● **WHAT IS EXPECTED**
Each line below that holds the word "induction" counts once. Say how many such lines there are, and no more.

● **RECORDS SHOWN**
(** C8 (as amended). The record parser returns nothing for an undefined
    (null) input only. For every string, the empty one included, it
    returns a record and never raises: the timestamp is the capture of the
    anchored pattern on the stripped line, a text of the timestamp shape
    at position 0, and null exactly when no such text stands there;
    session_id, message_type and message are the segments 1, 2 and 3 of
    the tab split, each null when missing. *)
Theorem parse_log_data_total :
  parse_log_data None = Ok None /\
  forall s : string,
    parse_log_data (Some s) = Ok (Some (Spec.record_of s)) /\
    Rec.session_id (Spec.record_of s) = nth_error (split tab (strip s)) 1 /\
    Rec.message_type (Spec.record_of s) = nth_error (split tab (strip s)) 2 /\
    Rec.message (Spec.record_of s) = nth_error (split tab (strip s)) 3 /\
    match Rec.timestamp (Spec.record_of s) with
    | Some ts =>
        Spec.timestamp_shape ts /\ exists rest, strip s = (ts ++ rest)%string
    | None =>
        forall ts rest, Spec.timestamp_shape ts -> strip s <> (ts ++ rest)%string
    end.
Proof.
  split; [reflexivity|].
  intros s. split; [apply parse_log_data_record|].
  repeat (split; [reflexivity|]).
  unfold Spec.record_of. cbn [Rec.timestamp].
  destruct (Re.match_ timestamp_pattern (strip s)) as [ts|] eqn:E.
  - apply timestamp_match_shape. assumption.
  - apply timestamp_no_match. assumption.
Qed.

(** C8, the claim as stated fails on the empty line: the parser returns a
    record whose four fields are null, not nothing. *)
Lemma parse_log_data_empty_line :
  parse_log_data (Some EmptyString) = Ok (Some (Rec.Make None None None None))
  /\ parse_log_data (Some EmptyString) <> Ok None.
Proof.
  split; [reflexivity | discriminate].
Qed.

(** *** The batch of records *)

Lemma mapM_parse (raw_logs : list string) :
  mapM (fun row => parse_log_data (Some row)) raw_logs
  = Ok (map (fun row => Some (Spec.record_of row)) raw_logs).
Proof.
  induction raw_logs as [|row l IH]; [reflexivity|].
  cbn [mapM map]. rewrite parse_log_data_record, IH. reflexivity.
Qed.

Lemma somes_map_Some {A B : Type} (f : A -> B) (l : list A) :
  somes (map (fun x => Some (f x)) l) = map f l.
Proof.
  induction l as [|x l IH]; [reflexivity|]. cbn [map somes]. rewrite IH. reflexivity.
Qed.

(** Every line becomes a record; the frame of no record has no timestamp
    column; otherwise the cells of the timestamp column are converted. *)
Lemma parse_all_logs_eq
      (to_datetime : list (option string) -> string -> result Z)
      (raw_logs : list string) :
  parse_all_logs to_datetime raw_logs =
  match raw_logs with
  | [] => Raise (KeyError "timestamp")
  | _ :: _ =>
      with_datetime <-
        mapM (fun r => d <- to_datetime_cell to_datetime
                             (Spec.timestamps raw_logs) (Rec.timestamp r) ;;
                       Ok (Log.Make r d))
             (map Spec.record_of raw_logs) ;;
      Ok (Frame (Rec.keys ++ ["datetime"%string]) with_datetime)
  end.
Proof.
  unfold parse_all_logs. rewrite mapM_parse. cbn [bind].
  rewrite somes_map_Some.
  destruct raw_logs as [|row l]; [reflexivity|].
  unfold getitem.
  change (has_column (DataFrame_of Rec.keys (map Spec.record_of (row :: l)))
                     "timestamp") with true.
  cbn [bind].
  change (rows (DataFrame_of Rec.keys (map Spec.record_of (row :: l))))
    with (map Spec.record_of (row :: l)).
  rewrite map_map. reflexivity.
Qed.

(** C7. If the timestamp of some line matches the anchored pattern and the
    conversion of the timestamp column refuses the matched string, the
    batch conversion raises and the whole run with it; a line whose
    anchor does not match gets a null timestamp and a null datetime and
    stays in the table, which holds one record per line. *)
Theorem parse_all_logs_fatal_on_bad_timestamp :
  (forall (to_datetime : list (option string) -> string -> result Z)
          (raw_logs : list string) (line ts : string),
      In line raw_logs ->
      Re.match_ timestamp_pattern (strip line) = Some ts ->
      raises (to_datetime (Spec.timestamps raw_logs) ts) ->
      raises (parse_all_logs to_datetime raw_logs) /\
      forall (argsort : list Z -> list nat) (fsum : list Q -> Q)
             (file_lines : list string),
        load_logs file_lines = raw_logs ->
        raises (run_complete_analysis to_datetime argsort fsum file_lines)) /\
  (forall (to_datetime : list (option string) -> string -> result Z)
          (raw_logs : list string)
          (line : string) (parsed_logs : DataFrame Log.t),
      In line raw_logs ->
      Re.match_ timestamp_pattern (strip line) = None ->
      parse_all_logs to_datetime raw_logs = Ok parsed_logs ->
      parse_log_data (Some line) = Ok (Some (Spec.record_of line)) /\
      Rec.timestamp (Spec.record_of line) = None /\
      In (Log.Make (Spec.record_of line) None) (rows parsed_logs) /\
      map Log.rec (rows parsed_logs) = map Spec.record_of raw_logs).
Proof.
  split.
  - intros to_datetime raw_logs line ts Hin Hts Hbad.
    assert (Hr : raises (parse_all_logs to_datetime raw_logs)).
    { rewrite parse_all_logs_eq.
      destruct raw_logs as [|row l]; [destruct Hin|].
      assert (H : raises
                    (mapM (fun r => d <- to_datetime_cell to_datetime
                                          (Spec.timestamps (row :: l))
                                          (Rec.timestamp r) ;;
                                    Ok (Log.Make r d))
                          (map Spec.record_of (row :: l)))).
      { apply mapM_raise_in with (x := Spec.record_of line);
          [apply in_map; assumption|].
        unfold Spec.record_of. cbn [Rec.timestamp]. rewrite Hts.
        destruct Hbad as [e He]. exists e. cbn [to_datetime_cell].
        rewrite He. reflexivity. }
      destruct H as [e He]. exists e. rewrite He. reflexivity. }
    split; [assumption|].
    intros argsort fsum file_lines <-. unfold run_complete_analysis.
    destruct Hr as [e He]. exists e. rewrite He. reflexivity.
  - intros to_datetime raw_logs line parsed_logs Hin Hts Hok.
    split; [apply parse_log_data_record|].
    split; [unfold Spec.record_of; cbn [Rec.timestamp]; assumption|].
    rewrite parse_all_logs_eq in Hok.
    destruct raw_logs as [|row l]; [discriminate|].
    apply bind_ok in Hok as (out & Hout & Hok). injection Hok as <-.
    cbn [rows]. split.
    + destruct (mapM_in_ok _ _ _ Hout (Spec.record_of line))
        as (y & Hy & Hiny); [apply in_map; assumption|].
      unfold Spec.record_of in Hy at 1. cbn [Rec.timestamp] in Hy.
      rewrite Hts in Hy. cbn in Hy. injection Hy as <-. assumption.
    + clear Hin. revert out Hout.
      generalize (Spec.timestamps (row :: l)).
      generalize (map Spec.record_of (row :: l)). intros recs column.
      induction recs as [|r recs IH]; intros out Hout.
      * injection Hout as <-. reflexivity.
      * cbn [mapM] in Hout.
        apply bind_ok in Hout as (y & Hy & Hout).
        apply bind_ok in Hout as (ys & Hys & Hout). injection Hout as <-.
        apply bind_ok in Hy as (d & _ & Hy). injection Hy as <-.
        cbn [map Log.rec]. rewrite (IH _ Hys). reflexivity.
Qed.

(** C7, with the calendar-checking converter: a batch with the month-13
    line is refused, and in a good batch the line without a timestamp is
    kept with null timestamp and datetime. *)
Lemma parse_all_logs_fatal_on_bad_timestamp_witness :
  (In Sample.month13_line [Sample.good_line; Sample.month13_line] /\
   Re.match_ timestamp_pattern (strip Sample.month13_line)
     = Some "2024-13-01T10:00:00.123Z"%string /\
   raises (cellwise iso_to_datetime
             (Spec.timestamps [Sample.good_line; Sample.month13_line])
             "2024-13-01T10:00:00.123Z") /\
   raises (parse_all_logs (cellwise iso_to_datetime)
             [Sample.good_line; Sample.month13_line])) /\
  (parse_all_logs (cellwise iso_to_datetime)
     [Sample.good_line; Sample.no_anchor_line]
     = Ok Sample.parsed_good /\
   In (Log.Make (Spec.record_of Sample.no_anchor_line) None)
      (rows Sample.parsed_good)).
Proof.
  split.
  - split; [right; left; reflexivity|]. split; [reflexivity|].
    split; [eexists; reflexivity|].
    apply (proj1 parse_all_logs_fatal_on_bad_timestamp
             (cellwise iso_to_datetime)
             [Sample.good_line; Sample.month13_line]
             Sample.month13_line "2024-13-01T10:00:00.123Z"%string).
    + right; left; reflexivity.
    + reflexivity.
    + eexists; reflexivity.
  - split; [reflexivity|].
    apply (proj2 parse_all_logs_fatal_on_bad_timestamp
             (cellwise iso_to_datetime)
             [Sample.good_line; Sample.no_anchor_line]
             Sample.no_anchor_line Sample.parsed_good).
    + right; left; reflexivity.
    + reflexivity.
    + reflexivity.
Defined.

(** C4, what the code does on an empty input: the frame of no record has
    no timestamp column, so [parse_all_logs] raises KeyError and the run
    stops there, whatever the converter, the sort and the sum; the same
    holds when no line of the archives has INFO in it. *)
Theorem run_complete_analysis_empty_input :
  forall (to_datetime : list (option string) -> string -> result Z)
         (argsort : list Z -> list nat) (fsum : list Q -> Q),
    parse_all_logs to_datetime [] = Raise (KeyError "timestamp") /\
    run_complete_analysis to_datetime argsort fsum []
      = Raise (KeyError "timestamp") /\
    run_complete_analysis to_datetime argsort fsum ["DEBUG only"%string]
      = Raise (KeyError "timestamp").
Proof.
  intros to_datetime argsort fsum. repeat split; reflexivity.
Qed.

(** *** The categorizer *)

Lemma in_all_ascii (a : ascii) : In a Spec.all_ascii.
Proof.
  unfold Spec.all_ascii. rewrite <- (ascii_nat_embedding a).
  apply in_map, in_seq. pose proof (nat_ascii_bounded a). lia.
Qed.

● **EXERCISE RESPONSE**
3